**TASK REQUIREMENTS**
For the records below, count the lines containing the word "assert" and reply with the number alone.

**DATA EXTRACT**

Lemma handleToggleCluster_effect_witness :
  visible [unscored] {| activeClusters := handleToggleCluster 3 {[ 3%Z ]};
                        correctnessFilter := all; confidenceRange := (0, 1) |}
  = List.filter (fun d => negb (cluster d =? 3)%Z)
      (visible [unscored] {| activeClusters := {[ 3%Z ]};
                             correctnessFilter := all; confidenceRange := (0, 1) |}).
Proof.
  destruct (handleToggleCluster_effect [unscored]
              {| activeClusters := {[ 3%Z ]}; correctnessFilter := all;
                 confidenceRange := (0, 1) |} 3) as [_ H].
  apply H. cbn. apply elem_of_singleton_2. reflexivity.
Defined.

(** X20.  The visible points are a sub-sequence of the data.  Activating more
    clusters or widening the confidence range never hides a visible point,
    and the points shown under ["correct"] and under ["incorrect"] are shown
    under ["all"] and are never the same point. *)
Theorem visible_monotone (data : list DataPoint) (c c' : Controls) (d : DataPoint) :
  sublist (visible data c) data /\
  (activeClusters c ⊆ activeClusters c' ->
   correctnessFilter c' = correctnessFilter c \/ correctnessFilter c' = all ->
   fst (confidenceRange c') <= fst (confidenceRange c) ->
   snd (confidenceRange c) <= snd (confidenceRange c') ->
   In d (visible data c) -> In d (visible data c')) /\
  ~ (In d (filteredData data (activeClusters c) correct (confidenceRange c)) /\
     In d (filteredData data (activeClusters c) incorrect (confidenceRange c))).
Proof.
  split; [apply filter_sublist|]. split.
  - intros Hsub Hf Hlo Hhi. unfold visible, filteredData.
    rewrite !filter_In, !keepPoint_spec.
    intros (Hd & Hc & Hcorr & Hconf). split; [exact Hd|]. split; [|split].
    + unfold passesCluster in *. now apply Hsub.
    + destruct Hf as [-> | ->]; [exact Hcorr | exact I].
    + unfold passesConfidence in *. destruct (avgConfidence d); [lra | exact I].
  - unfold filteredData. rewrite !filter_In, !keepPoint_spec.
    unfold passesCorrectness. intros [(_ & _ & H1 & _) (_ & _ & H0 & _)].
    congruence.
Qed.

Lemma visible_monotone_witness :
  In unscored (visible [unscored]
                 {| activeClusters := {[ 3%Z; 4%Z ]}; correctnessFilter := all;
                    confidenceRange := (0, 1) |}).
Proof.
  destruct (visible_monotone [unscored]
              {| activeClusters := {[ 3%Z ]}; correctnessFilter := all;
                 confidenceRange := (0.5, 1) |}
              {| activeClusters := {[ 3%Z; 4%Z ]}; correctnessFilter := all;
                 confidenceRange := (0, 1) |} unscored) as (_ & H & _).
  apply H; cbn.
  - intros k Hk. apply elem_of_union. now left.
  - now left.
  - discriminate.
  - discriminate.
  - vm_compute. now left.
Defined.

End FilterState.

(* ===================================================================== *)
(** ** EmbeddingVisualization: what can be hovered *)
(* ===================================================================== *)

Module Hover.

Import Filter Picker.
Local Open Scope Q_scope.



End Hover.

(* ===================================================================== *)
(** ** App.tsx: the progress bar *)
(* ===================================================================== *)

Module App.

Import ResponseDB LoadOutcomes Colors.
Local Open Scope Q_scope.

(** [loadProgress] and [isLoadingFromCache]; a progress of [None] is [NaN]. *)
Record LoadState := {
  loadProgress : option Z;
  isLoadingFromCache : bool
}.

(** The state the component starts with. *)
Definition initialState : LoadState :=
  {| loadProgress := Some 0%Z; isLoadingFromCache := false |}.

(** [Math.round((loaded / total) * 100)]; [0 / 0] is [NaN]. *)
Definition percent (loaded total : nat) : option Z :=
  match total with
  | O => None
  | _ => Some (Math_round (inject_Z (Z.of_nat loaded) / inject_Z (Z.of_nat total) * 100))
  end.

(** The callback [App] gives to [loadFromFile]. *)
Definition onProgress (s : LoadState) (report : nat * nat * option bool) : LoadState :=
  let '(loaded, total, fromCache) := report in
  {| loadProgress := percent loaded total;
     isLoadingFromCache :=
       match fromCache with
       | Some true => true
       | _ => isLoadingFromCache s
       end |}.

(** The state after the calls [reports], in order. *)
Definition replay (reports : list (nat * nat * option bool)) : LoadState :=
  fold_left onProgress reports initialState.

Lemma percent_range loaded total :
  (loaded <= total)%nat -> (0 < total)%nat ->
  exists p, percent loaded total = Some p /\ (0 <= p <= 100)%Z.
Proof.
  intros Hle Hpos. unfold percent. destruct total as [|n]; [lia|].
  eexists. split; [reflexivity|].
  set (t := inject_Z (Z.of_nat (S n))).
  set (l := inject_Z (Z.of_nat loaded)).
  assert (0 < t) as Ht by (unfold t; change 0 with (inject_Z 0); rewrite <- Zlt_Qlt; lia).
  assert (0 <= l) as Hl0 by (unfold l; change 0 with (inject_Z 0); rewrite <- Zle_Qle; lia).
  assert (l <= t) as Hlt by (unfold l, t; rewrite <- Zle_Qle; lia).
  destruct (Metrics.Qdiv_unit_interval l t Hl0 Hlt Ht) as [H0 H1].
  apply (Math_round_between 0 100); unfold inject_Z; lra.
Qed.

Lemma percent_full total : (0 < total)%nat -> percent total total = Some 100%Z.
Proof.
  intros Hpos. unfold percent. destruct total as [|n]; [lia|]. f_equal.
  set (t := inject_Z (Z.of_nat (S n))).
  assert (0 < t) as Ht by (unfold t; change 0 with (inject_Z 0); rewrite <- Zlt_Qlt; lia).
  assert (t / t * 100 == 100) as E by (field; lra).
  now rewrite (Math_round_proper _ _ E).
Qed.

Lemma replay_last reports0 loaded total :
  Forall (fun r => snd r = None) reports0 ->
  replay (reports0 ++ [(loaded, total, None)])
  = {| loadProgress := percent loaded total; isLoadingFromCache := false |}.
Proof.
  intros Hall. unfold replay. rewrite fold_left_app. cbn. f_equal.
  assert (forall s, isLoadingFromCache s = false ->
            isLoadingFromCache (fold_left onProgress reports0 s) = false) as H.
  { induction Hall as [|[[l t] c] rest Hc _ IH]; intros s Hs; [exact Hs|].
    cbn [fold_left]. apply IH. cbn in Hc. subst c. exact Hs. }
  now apply H.
Qed.

(** X22.  Every report of a load gives the bar a percentage between 0 and 100.
    After a first load of a non-empty payload the bar is at 100 and the
    cache flag is off; after a cache hit the bar is at 100 and the cache flag
    is on.  After a first load of an empty payload the percentage is [NaN]. *)
Theorem progress_bar (browser : Browser) (d d' : Database) (url : string)
    (response : Response) (data : list ResponseData)
    (store : gmap Z ResponseData) :
  indexedDB_open browser d = inr d' ->
  (responses d' = Some ∅ ->
   fetch browser url = Some response -> ok response = true ->
   json response = Some data -> transaction_end browser = oncomplete ->
   let w := run browser 0 5 (snd (loadFromFile url true (page_load d))) in
   (data <> [] ->
    (forall loaded total c, In (loaded, total, c) (reports (log w)) ->
       exists p, percent loaded total = Some p /\ (0 <= p <= 100)%Z) /\
    replay (reports (log w))
    = {| loadProgress := Some 100%Z; isLoadingFromCache := false |}) /\
   (data = [] ->
    replay (reports (log w))
    = {| loadProgress := None; isLoadingFromCache := false |})) /\
  (responses d' = Some store -> (0 < size store)%nat ->
   let w := run browser 0 2 (snd (loadFromFile url true (page_load d))) in
   replay (reports (log w))
   = {| loadProgress := Some 100%Z; isLoadingFromCache := true |}).
Proof.
  intros Hopen. split.
  - intros Hstore Hfetch Hok Hjson Hend. cbv zeta.
    rewrite (first_load_runs _ _ _ _ _ _ _ Hopen Hstore Hfetch Hok Hjson Hend).
    assert (reports (log (loaded d' url true data))
            = map (fun k => (k, length data, None)) (hundreds 1 (length data)) ++
              [(length data, length data, None)]) as E.
    { unfold loaded. cbn [log]. unfold reports. rewrite !omap_app.
      cbn [omap list_omap app].
      fold (reports (put_all true (length data) data 0)).
      now rewrite reports_put_all. }
    rewrite E.
    assert (Forall (fun r : nat * nat * option bool => snd r = None)
              (map (fun k => (k, length data, None)) (hundreds 1 (length data))))
      as Hnone.
    { apply List.Forall_forall. intros r Hr.
      apply in_map_iff in Hr as (k & <- & _). reflexivity. }
    split.
    + intros Hne.
      assert (0 < length data)%nat as Hpos
        by (destruct data; [congruence | simpl; lia]).
      split.
      * intros l t c Hin.
        apply in_app_iff in Hin as [Hin|[[= <- <- <-]|[]]].
        -- apply in_map_iff in Hin as (k & [= <- <- <-] & Hk).
           unfold hundreds in Hk. apply filter_In in Hk as [Hk _].
           apply in_seq in Hk. apply percent_range; lia.
        -- apply percent_range; lia.
      * rewrite (replay_last _ _ _ Hnone). now rewrite percent_full.
    + intros ->. reflexivity.
  - intros Hstore Hpos. cbv zeta.
    rewrite loadFromFile_first. cbn [snd].
    rewrite run_S, (turn_init _ _ _ _ _ _ _ Hopen).
    rewrite run_S, (turn_count_hit _ _ _ _ _ _ _ Hstore Hpos).
    cbn [run log app]. unfold reports, replay. cbn.
    now rewrite percent_full.
Qed.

**RESULT FOR THIS TASK**
9